=== About this exercise ===
Nothing is needed except the lines below that run from the one with "process_ai_query q qlc kb log_filename persona w = (Raised" through the one with "unfold term_entry, is_term_record, PyDict.mem.", repeated exactly.

[Data entries]

---------------

(** The transport object and the part of the host it depends on:
    [connectThrows n] is the error that the call number [n] of
    [chrome.runtime.connect] throws, if it throws. *)
Record World := {
  config : ChromeTransportConfig;
  port : option nat;
  reconnectAttempts : nat;
  connectPromise : option nat;
  connectResolver : option nat;
  connectRejecter : option nat;
  isConnected : bool;
  (* host *)
  connectThrows : nat -> option string;
  connectCalls : nat;
  timers : list (nat * TimerAction);
  nextTimer : nat;
  nextPromise : nat;
  nextPort : nat;
  effects : list Effect
}.

Definition setPort (x : option nat) (w : World) : World :=
  {| config := config w; port := x;
     reconnectAttempts := reconnectAttempts w;
     connectPromise := connectPromise w;
     connectResolver := connectResolver w;
     connectRejecter := connectRejecter w; isConnected := isConnected w;
     connectThrows := connectThrows w; connectCalls := connectCalls w;
     timers := timers w; nextTimer := nextTimer w;
     nextPromise := nextPromise w; nextPort := nextPort w;
     effects := effects w |}.

Definition setReconnectAttempts (x : nat) (w : World) : World :=
  {| config := config w; port := port w; reconnectAttempts := x;
     connectPromise := connectPromise w;
     connectResolver := connectResolver w;
     connectRejecter := connectRejecter w; isConnected := isConnected w;
     connectThrows := connectThrows w; connectCalls := connectCalls w;
     timers := timers w; nextTimer := nextTimer w;
     nextPromise := nextPromise w; nextPort := nextPort w;
     effects := effects w |}.

Definition setConnectPromise (x : option nat) (w : World) : World :=
  {| config := config w; port := port w;
     reconnectAttempts := reconnectAttempts w; connectPromise := x;
     connectResolver := connectResolver w;
     connectRejecter := connectRejecter w; isConnected := isConnected w;
     connectThrows := connectThrows w; connectCalls := connectCalls w;
     timers := timers w; nextTimer := nextTimer w;
     nextPromise := nextPromise w; nextPort := nextPort w;
     effects := effects w |}.

Definition setConnectResolver (x : option nat) (w : World) : World :=
  {| config := config w; port := port w;
     reconnectAttempts := reconnectAttempts w;
     connectPromise := connectPromise w; connectResolver := x;
     connectRejecter := connectRejecter w; isConnected := isConnected w;
     connectThrows := connectThrows w; connectCalls := connectCalls w;
     timers := timers w; nextTimer := nextTimer w;
     nextPromise := nextPromise w; nextPort := nextPort w;
     effects := effects w |}.

Definition setConnectRejecter (x : option nat) (w : World) : World :=
  {| config := config w; port := port w;
     reconnectAttempts := reconnectAttempts w;
     connectPromise := connectPromise w;
     connectResolver := connectResolver w; connectRejecter := x;
     isConnected := isConnected w; connectThrows := connectThrows w;
     connectCalls := connectCalls w; timers := timers w;
     nextTimer := nextTimer w; nextPromise := nextPromise w;
     nextPort := nextPort w; effects := effects w |}.

Definition setIsConnected (x : bool) (w : World) : World :=
  {| config := config w; port := port w;
     reconnectAttempts := reconnectAttempts w;
     connectPromise := connectPromise w;
     connectResolver := connectResolver w;
     connectRejecter := connectRejecter w; isConnected := x;
     connectThrows := connectThrows w; connectCalls := connectCalls w;
     timers := timers w; nextTimer := nextTimer w;
     nextPromise := nextPromise w; nextPort := nextPort w;
     effects := effects w |}.

Definition setConnectCalls (x : nat) (w : World) : World :=
  {| config := config w; port := port w;
     reconnectAttempts := reconnectAttempts w;
     connectPromise := connectPromise w;
     connectResolver := connectResolver w;
     connectRejecter := connectRejecter w; isConnected := isConnected w;
     connectThrows := connectThrows w; connectCalls := x;
     timers := timers w; nextTimer := nextTimer w;
     nextPromise := nextPromise w; nextPort := nextPort w;
     effects := effects w |}.

Definition setTimers (x : list (nat * TimerAction)) (w : World) : World :=
  {| config := config w; port := port w;
     reconnectAttempts := reconnectAttempts w;
     connectPromise := connectPromise w;
     connectResolver := connectResolver w;
     connectRejecter := connectRejecter w; isConnected := isConnected w;
     connectThrows := connectThrows w; connectCalls := connectCalls w;
     timers := x; nextTimer := nextTimer w; nextPromise := nextPromise w;
     nextPort := nextPort w; effects := effects w |}.

Definition setNextTimer (x : nat) (w : World) : World :=
  {| config := config w; port := port w;
     reconnectAttempts := reconnectAttempts w;
     connectPromise := connectPromise w;
     connectResolver := connectResolver w;
     connectRejecter := connectRejecter w; isConnected := isConnected w;
     connectThrows := connectThrows w; connectCalls := connectCalls w;
     timers := timers w; nextTimer := x; nextPromise := nextPromise w;
     nextPort := nextPort w; effects := effects w |}.

Definition setNextPromise (x : nat) (w : World) : World :=
  {| config := config w; port := port w;
     reconnectAttempts := reconnectAttempts w;
     connectPromise := connectPromise w;
     connectResolver := connectResolver w;
     connectRejecter := connectRejecter w; isConnected := isConnected w;
     connectThrows := connectThrows w; connectCalls := connectCalls w;
     timers := timers w; nextTimer := nextTimer w; nextPromise := x;
     nextPort := nextPort w; effects := effects w |}.

Definition setNextPort (x : nat) (w : World) : World :=
  {| config := config w; port := port w;
     reconnectAttempts := reconnectAttempts w;
     connectPromise := connectPromise w;
     connectResolver := connectResolver w;
     connectRejecter := connectRejecter w; isConnected := isConnected w;
     connectThrows := connectThrows w; connectCalls := connectCalls w;
     timers := timers w; nextTimer := nextTimer w;
     nextPromise := nextPromise w; nextPort := x; effects := effects w |}.

Definition emit (e : Effect) (w : World) : World :=
  {| config := config w; port := port w;
     reconnectAttempts := reconnectAttempts w;
     connectPromise := connectPromise w;
     connectResolver := connectResolver w;
     connectRejecter := connectRejecter w; isConnected := isConnected w;
     connectThrows := connectThrows w; connectCalls := connectCalls w;
     timers := timers w; nextTimer := nextTimer w;
     nextPromise := nextPromise w; nextPort := nextPort w;
     effects := effects w ++ [e] |}.
(** The guarded send returns, whatever the session does. *)
Lemma send_and_report_returns (prompt log_filename : string)
    (msgs : list UIMessage) (w : World) :
  exists tail w',
    send_and_report prompt log_filename (msgs, w) =
    (Returned tt, ((msgs ++ tail)%list, w'))
    /\ ((exists r, tail = [{| speaker_type := "llm";
                              text := ai_response_text_of r |}])
        \/ (exists e, tail = [send_error_message e; retry_message])).
Proof.
  destruct (send_message prompt (chat w)) as [[r|e] c'] eqn:Hsend.
  - destruct (send_and_report_answer prompt log_filename msgs w r c' Hsend)
      as (w' & H & _).
    exists [{| speaker_type := "llm"; text := ai_response_text_of r |}], w'.
    split; [exact H | left; now exists r].
  - destruct (send_and_report_failure prompt log_filename msgs w e c' Hsend)
      as (w' & H & _).
    exists [send_error_message e; retry_message], w'.
    split; [exact H | right; now exists e].
Qed.

(** The three ways the first part of the resolver ends. *)
Lemma prepare_prompt_miss (q qlc : string) (kb : PyDict.t json)
    (log_filename : string) (persona : json) (w : World) :
  PyDict.get (term_to_explain q qlc) kb = None ->
  prepare_prompt q qlc kb log_filename persona ([], w) =
  (Returned q, ([], w)).
Proof. intros H. unfold prepare_prompt. now rewrite H. Qed.

Lemma prepare_prompt_hit (q qlc : string) (kb : PyDict.t json)
    (log_filename : string) (persona : json) (w : World) (d : json) :
  PyDict.get (term_to_explain q qlc) kb = Some d ->
  let display_term := title (term_to_explain q qlc) in
  let local_message :=
    {| speaker_type := "local";
       text := local_def_message_of display_term d |} in
  exists w1,
    chat w1 = chat w
    /\ prepare_prompt q qlc kb log_filename persona ([], w) =
       match elaboration_instruction_of persona with
       | Returned instruction =>
           (Returned (augmented_prompt display_term d instruction),
            ([local_message], w1))
       | Raised e => (Raised e, ([local_message], w1))
       end.
Proof.
  intros H display_term local_message.
  exists (snd (log_to_file log_filename
                 (local_def_message_of display_term d)
                 (Some "AI Agent (Local)") w)).
  split; [apply log_to_file_keeps_chat|].
  unfold prepare_prompt. rewrite H.
  unfold bind at 1, append_message, modify_local. cbn [fst snd app].
  unfold bind at 1. fold display_term. rewrite lift_local_log.
  unfold bind, lift_outcome, ret.
  now destruct (elaboration_instruction_of persona).
Qed.

(** The access of line 105 returns exactly on the personas of the expected
    shape. *)
Lemma elaboration_instruction_shape (persona : json) :
  persona_shape_ok persona = true <->
  exists instruction,
    elaboration_instruction_of persona = Returned instruction.
Proof.
  unfold persona_shape_ok, elaboration_instruction_of.
  destruct persona as [| | | s |items|fields]; cbn;
    try (split; [discriminate | intros [i Hi]; discriminate Hi]).
  - (* a string: its first character is a string, which has no key *)
    destruct (String.get 0 s); cbn;
      split; try discriminate; intros [i Hi]; discriminate Hi.
  - destruct items as [|turn rest]; cbn;
      [split; [discriminate | intros [i Hi]; discriminate Hi]|].
    destruct turn as [| | | s |l|turn]; cbn;
      try (split; [discriminate | intros [i Hi]; discriminate Hi]).
    destruct (PyDict.get "parts" turn) as [ps|]; cbn;
      [|split; [discriminate | intros [i Hi]; discriminate Hi]].
    destruct ps as [| | | s |ps|fields]; cbn;
      try (split; [discriminate | intros [i Hi]; discriminate Hi]).
    + destruct (String.get 0 s); cbn;
        split; try discriminate; intros [i Hi]; discriminate Hi.
    + destruct ps as [|part ps]; cbn;
        [split; [discriminate | intros [i Hi]; discriminate Hi]|].
      destruct part as [| | | s |l|part]; cbn;
        try (split; [discriminate | intros [i Hi]; discriminate Hi]).
      unfold PyDict.mem.
      destruct (PyDict.get "text" part) as [t|];
        split; try discriminate; eauto; intros [i Hi]; discriminate Hi.
Qed.

Lemma process_ai_query_unfold (q qlc : string) (kb : PyDict.t json)
    (log_filename : string) (persona : json) (w : World) :
  process_ai_query q qlc kb log_filename persona w =
  match prepare_prompt q qlc kb log_filename persona ([], w) with
  | (Returned prompt, lw) =>
      match send_and_report prompt log_filename lw with
      | (Returned _, lw') => (Returned (fst lw'), snd lw')
      | (Raised e, lw') => (Raised e, snd lw')
      end
  | (Raised e, lw) => (Raised e, snd lw)
  end.
Proof.
  unfold process_ai_query, with_local, bind.
  destruct (prepare_prompt q qlc kb log_filename persona ([], w))
    as [[prompt|e] lw]; [|reflexivity].
  destruct (send_and_report prompt log_filename lw) as [[[]|e] lw'];
    reflexivity.
Qed.



(** ["Explain X"], in any casing of the phrase, on a term [X] of the
    knowledge base: the call is the call on the bare query [X]. *)
Lemma explain_query_resolves_as_bare (phrase x : string)
    (kb : PyDict.t json) (log_filename : string) (persona : json)
    (w : World) (d : json) :
  lower phrase = "explain " ->
  startswith (lower x) "what is " = false ->
  startswith (lower x) "explain " = false ->
  PyDict.get (lower x) kb = Some d ->
  process_ai_query (phrase ++ x) (lower (phrase ++ x)) kb log_filename
    persona w =
  process_ai_query x (lower x) kb log_filename persona w.
Proof.
  intros Hphrase H1 H2 Hget.
  unfold process_ai_query, prepare_prompt.
  rewrite (explain_query_key phrase x Hphrase).
  rewrite (plain_query_key x H1 H2).
  now rewrite Hget.
Qed.



(** C9. On a call whose key is in the knowledge base, the persona is
    indexed before the guarded send.  When the persona is a list whose
    first turn is an object with a list under ["parts"] whose first part is
    an object with a ["text"], the call returns messages; when it is not,
    the call raises the exception of the failed access, returns no message
    (neither the local answer nor the error and advice of the guarded
    send), and the session is left untouched. *)
Theorem persona_shape_precondition (q qlc : string) (kb : PyDict.t json)
    (log_filename : string) (persona : json) (w : World) (d : json) :
  PyDict.get (term_to_explain q qlc) kb = Some d ->
  (persona_shape_ok persona = true ->
   exists msgs w',
     process_ai_query q qlc kb log_filename persona w = (Returned msgs, w'))
  /\ (persona_shape_ok persona = false ->
      exists e w',
        process_ai_query q qlc kb log_filename persona w = (Raised e, w')
        /\ elaboration_instruction_of persona = Raised e
        /\ chat w' = chat w).
Proof.
  intros Hget.
  destruct (prepare_prompt_hit q qlc kb log_filename persona w d Hget)
    as (w1 & Hchat & Hp).
  rewrite process_ai_query_unfold, Hp.
  split; intros Hshape.
  - apply elaboration_instruction_shape in Hshape.
    destruct Hshape as [instruction ->].
    match goal with
    | |- context [send_and_report ?p ?f ?lw] =>
        destruct (send_and_report_returns p f (fst lw) (snd lw))
          as (tail & w2 & Hs & _)
    end.
    cbn [fst snd] in Hs. rewrite Hs. cbn [fst snd]. eauto.
  - destruct (elaboration_instruction_of persona) as [i|e] eqn:He.
    + assert (persona_shape_ok persona = true) as Habs
        by (apply elaboration_instruction_shape; eauto).
      rewrite Habs in Hshape. discriminate Hshape.
    + exists e, w1. cbn [snd]. auto.
Qed.


End ResolverFacts.

(** ** The knowledge store *)

Lemma get_set_same {V : Type} (k : string) (v : V) (d : PyDict.t V) :
  PyDict.get k (PyDict.set k v d) = Some v.
Proof.
  induction d as [|[k' v'] d IH]; simpl.
  - now rewrite String.eqb_refl.
  - destruct (String.eqb k' k) eqn:E; simpl; rewrite E; [reflexivity|exact IH].
Qed.

Lemma get_set_other {V : Type} (k k0 : string) (v : V) (d : PyDict.t V) :
  String.eqb k k0 = false ->
  PyDict.get k0 (PyDict.set k v d) = PyDict.get k0 d.
Proof.
  intros Hne.
  induction d as [|[k' v'] d IH]; simpl.
  - now rewrite Hne.
  - destruct (String.eqb k' k) eqn:E; simpl.
    + apply String.eqb_eq in E. subst k'. now rewrite Hne.
    + now rewrite IH.
Qed.

Lemma term_entry_is_record (item : json) (k : string) (d : json) :
  term_entry item = Some (k, d) -> is_term_record item = true.
Proof.
  destruct item as [| | | | |fields]; try discriminate.
  unfold term_entry, is_term_record, PyDict.mem.
  destruct (PyDict.get "term" fields) as [[| | |t| |]|]; try discriminate.
  now destruct (PyDict.get "definition" fields).
Qed.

---------------

=== Exercise response ===
        process_ai_query q qlc kb log_filename persona w = (Raised e, w')
        /\ elaboration_instruction_of persona = Raised e
        /\ chat w' = chat w).
Proof.
  intros Hget.
  destruct (prepare_prompt_hit q qlc kb log_filename persona w d Hget)
    as (w1 & Hchat & Hp).
  rewrite process_ai_query_unfold, Hp.
  split; intros Hshape.
  - apply elaboration_instruction_shape in Hshape.
    destruct Hshape as [instruction ->].
    match goal with
    | |- context [send_and_report ?p ?f ?lw] =>
        destruct (send_and_report_returns p f (fst lw) (snd lw))
          as (tail & w2 & Hs & _)
    end.
    cbn [fst snd] in Hs. rewrite Hs. cbn [fst snd]. eauto.
  - destruct (elaboration_instruction_of persona) as [i|e] eqn:He.
    + assert (persona_shape_ok persona = true) as Habs
        by (apply elaboration_instruction_shape; eauto).
      rewrite Habs in Hshape. discriminate Hshape.
    + exists e, w1. cbn [snd]. auto.
Qed.


End ResolverFacts.

(** ** The knowledge store *)

Lemma get_set_same {V : Type} (k : string) (v : V) (d : PyDict.t V) :
  PyDict.get k (PyDict.set k v d) = Some v.
Proof.
  induction d as [|[k' v'] d IH]; simpl.
  - now rewrite String.eqb_refl.
  - destruct (String.eqb k' k) eqn:E; simpl; rewrite E; [reflexivity|exact IH].
Qed.

Lemma get_set_other {V : Type} (k k0 : string) (v : V) (d : PyDict.t V) :
  String.eqb k k0 = false ->
  PyDict.get k0 (PyDict.set k v d) = PyDict.get k0 d.
Proof.
  intros Hne.
  induction d as [|[k' v'] d IH]; simpl.
  - now rewrite Hne.
  - destruct (String.eqb k' k) eqn:E; simpl.
    + apply String.eqb_eq in E. subst k'. now rewrite Hne.
    + now rewrite IH.
Qed.

Lemma term_entry_is_record (item : json) (k : string) (d : json) :
  term_entry item = Some (k, d) -> is_term_record item = true.
Proof.
  destruct item as [| | | | |fields]; try discriminate.
  unfold term_entry, is_term_record, PyDict.mem.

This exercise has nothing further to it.